### PROBLEM TO SOLVE
Print exactly the lines below between the line holding "(** [int()] rejects" and the line holding "[json.loads], in the", inclusive, and nothing more.

──────────

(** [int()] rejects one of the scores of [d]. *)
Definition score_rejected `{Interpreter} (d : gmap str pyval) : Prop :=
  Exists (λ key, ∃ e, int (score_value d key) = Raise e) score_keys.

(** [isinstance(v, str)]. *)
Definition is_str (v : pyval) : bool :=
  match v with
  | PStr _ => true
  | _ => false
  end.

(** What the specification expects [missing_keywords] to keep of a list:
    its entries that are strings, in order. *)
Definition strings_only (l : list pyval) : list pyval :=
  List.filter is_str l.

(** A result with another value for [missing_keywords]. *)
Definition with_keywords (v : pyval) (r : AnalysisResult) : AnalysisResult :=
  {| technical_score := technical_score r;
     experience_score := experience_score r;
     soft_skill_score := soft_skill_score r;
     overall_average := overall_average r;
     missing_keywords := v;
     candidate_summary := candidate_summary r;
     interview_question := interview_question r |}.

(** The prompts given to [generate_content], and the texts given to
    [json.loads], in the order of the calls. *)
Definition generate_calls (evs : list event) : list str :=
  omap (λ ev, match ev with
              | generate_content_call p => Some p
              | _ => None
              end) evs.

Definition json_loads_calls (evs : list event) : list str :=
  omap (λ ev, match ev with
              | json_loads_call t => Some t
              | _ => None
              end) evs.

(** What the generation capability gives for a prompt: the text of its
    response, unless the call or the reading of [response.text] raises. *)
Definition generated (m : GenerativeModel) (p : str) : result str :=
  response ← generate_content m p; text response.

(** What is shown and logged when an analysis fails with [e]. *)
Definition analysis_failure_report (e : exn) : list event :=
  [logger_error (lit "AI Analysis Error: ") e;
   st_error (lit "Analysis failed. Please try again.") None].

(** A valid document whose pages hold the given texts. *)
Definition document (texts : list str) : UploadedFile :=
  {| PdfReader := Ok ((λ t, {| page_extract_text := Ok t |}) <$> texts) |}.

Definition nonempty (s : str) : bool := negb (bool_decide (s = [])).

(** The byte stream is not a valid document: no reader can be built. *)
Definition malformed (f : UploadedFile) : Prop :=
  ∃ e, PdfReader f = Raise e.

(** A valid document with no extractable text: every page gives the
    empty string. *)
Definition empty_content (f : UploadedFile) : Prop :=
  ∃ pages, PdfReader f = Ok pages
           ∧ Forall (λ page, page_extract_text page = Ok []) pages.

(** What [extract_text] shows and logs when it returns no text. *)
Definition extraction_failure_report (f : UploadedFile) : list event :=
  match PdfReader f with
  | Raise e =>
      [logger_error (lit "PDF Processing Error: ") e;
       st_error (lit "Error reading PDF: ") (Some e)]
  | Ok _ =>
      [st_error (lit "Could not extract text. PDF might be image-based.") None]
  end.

──────────

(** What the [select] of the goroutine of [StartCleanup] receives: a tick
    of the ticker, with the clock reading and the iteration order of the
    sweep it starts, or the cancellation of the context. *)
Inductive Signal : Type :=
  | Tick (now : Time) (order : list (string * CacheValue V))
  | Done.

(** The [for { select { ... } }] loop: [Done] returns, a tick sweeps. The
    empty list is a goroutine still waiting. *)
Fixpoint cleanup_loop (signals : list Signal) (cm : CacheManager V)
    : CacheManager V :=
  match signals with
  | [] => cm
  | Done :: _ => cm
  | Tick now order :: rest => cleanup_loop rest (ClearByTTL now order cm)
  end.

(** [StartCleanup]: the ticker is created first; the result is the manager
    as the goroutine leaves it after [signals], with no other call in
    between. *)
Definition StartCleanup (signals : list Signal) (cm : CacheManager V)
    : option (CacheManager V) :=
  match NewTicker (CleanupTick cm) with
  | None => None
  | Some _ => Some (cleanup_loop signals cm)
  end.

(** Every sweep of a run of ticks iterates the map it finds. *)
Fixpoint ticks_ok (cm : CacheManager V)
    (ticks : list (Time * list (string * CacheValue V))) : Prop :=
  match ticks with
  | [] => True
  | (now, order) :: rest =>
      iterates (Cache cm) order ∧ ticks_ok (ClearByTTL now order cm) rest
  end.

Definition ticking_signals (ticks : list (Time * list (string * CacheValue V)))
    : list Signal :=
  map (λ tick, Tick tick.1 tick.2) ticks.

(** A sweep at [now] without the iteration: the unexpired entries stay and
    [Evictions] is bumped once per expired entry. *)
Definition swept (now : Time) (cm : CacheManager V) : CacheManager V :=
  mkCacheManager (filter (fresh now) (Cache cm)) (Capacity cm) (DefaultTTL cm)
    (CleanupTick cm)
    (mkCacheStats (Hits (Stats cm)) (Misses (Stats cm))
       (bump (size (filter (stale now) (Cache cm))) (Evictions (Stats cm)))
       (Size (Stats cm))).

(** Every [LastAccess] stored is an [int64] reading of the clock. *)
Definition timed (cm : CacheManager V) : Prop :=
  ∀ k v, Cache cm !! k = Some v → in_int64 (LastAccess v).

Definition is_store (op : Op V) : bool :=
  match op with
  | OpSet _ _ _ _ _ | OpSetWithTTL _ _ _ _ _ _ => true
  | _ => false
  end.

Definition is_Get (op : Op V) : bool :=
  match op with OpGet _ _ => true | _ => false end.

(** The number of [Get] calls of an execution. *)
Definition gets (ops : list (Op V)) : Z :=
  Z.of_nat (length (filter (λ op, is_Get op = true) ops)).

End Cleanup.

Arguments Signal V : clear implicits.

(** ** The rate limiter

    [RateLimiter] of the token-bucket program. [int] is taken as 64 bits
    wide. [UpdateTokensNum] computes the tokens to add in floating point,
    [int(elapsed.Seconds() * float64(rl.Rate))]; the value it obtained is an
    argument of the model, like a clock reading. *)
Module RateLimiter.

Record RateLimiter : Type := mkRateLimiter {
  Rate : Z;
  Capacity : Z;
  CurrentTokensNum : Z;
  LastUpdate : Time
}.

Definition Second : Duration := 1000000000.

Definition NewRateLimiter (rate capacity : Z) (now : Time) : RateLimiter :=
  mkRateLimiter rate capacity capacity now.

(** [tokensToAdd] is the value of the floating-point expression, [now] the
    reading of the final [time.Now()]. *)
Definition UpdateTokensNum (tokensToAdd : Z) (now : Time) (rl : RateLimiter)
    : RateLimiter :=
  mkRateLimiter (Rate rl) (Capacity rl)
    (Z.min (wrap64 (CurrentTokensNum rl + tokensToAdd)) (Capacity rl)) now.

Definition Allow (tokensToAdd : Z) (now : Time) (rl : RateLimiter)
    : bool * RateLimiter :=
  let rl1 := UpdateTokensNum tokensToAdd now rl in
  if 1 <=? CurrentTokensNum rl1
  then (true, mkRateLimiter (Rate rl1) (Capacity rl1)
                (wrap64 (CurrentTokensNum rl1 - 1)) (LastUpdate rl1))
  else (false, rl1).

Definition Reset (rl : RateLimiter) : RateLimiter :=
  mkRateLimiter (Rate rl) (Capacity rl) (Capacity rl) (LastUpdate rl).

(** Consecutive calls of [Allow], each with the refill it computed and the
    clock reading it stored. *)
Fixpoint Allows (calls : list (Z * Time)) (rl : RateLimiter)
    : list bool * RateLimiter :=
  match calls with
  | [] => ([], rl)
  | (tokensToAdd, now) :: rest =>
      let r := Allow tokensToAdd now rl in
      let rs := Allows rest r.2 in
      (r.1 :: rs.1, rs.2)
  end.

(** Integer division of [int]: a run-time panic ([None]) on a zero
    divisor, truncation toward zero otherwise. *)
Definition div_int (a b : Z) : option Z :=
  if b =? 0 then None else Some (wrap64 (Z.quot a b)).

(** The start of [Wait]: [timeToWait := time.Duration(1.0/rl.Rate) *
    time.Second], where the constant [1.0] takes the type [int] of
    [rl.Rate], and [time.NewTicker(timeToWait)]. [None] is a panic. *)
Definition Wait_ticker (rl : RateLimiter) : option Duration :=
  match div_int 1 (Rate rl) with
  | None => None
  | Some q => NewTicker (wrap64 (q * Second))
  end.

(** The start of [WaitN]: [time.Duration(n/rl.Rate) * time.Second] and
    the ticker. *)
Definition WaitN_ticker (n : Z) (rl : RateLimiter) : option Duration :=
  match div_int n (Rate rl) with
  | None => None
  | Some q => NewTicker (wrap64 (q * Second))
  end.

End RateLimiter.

──────────

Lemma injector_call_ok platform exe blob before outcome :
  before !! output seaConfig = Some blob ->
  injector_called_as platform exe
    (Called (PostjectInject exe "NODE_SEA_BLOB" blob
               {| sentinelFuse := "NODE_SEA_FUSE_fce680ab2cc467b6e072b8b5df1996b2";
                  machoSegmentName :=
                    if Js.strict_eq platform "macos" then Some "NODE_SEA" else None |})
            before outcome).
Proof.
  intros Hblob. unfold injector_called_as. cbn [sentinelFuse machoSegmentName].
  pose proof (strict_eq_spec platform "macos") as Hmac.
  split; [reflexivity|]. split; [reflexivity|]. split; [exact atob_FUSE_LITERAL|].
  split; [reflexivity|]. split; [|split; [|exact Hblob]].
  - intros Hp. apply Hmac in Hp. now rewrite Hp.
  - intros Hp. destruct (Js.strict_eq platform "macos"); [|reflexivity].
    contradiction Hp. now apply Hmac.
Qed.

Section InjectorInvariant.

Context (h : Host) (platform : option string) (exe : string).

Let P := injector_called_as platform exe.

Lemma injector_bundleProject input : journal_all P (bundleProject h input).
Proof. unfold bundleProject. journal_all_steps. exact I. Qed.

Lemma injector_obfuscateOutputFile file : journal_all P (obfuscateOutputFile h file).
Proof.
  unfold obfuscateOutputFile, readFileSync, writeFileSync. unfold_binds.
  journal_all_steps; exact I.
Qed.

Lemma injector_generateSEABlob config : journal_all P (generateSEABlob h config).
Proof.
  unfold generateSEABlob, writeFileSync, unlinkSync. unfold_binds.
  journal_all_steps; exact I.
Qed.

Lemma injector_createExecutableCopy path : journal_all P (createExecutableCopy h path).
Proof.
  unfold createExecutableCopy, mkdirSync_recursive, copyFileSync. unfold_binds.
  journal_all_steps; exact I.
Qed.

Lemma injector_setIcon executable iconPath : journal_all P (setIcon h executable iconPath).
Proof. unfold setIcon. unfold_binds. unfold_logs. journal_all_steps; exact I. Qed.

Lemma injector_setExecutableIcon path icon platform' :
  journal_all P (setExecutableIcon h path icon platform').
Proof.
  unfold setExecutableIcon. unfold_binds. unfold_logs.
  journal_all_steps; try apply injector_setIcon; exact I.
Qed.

──────────

### SOLUTION FOR THIS EXERCISE
(** [int()] rejects one of the scores of [d]. *)
Definition score_rejected `{Interpreter} (d : gmap str pyval) : Prop :=
  Exists (λ key, ∃ e, int (score_value d key) = Raise e) score_keys.

(** [isinstance(v, str)]. *)
Definition is_str (v : pyval) : bool :=
  match v with
  | PStr _ => true
  | _ => false
  end.

(** What the specification expects [missing_keywords] to keep of a list:
    its entries that are strings, in order. *)
Definition strings_only (l : list pyval) : list pyval :=
  List.filter is_str l.

(** A result with another value for [missing_keywords]. *)
Definition with_keywords (v : pyval) (r : AnalysisResult) : AnalysisResult :=
  {| technical_score := technical_score r;
     experience_score := experience_score r;
     soft_skill_score := soft_skill_score r;
     overall_average := overall_average r;
     missing_keywords := v;
     candidate_summary := candidate_summary r;
     interview_question := interview_question r |}.

(** The prompts given to [generate_content], and the texts given to
    [json.loads], in the order of the calls. *)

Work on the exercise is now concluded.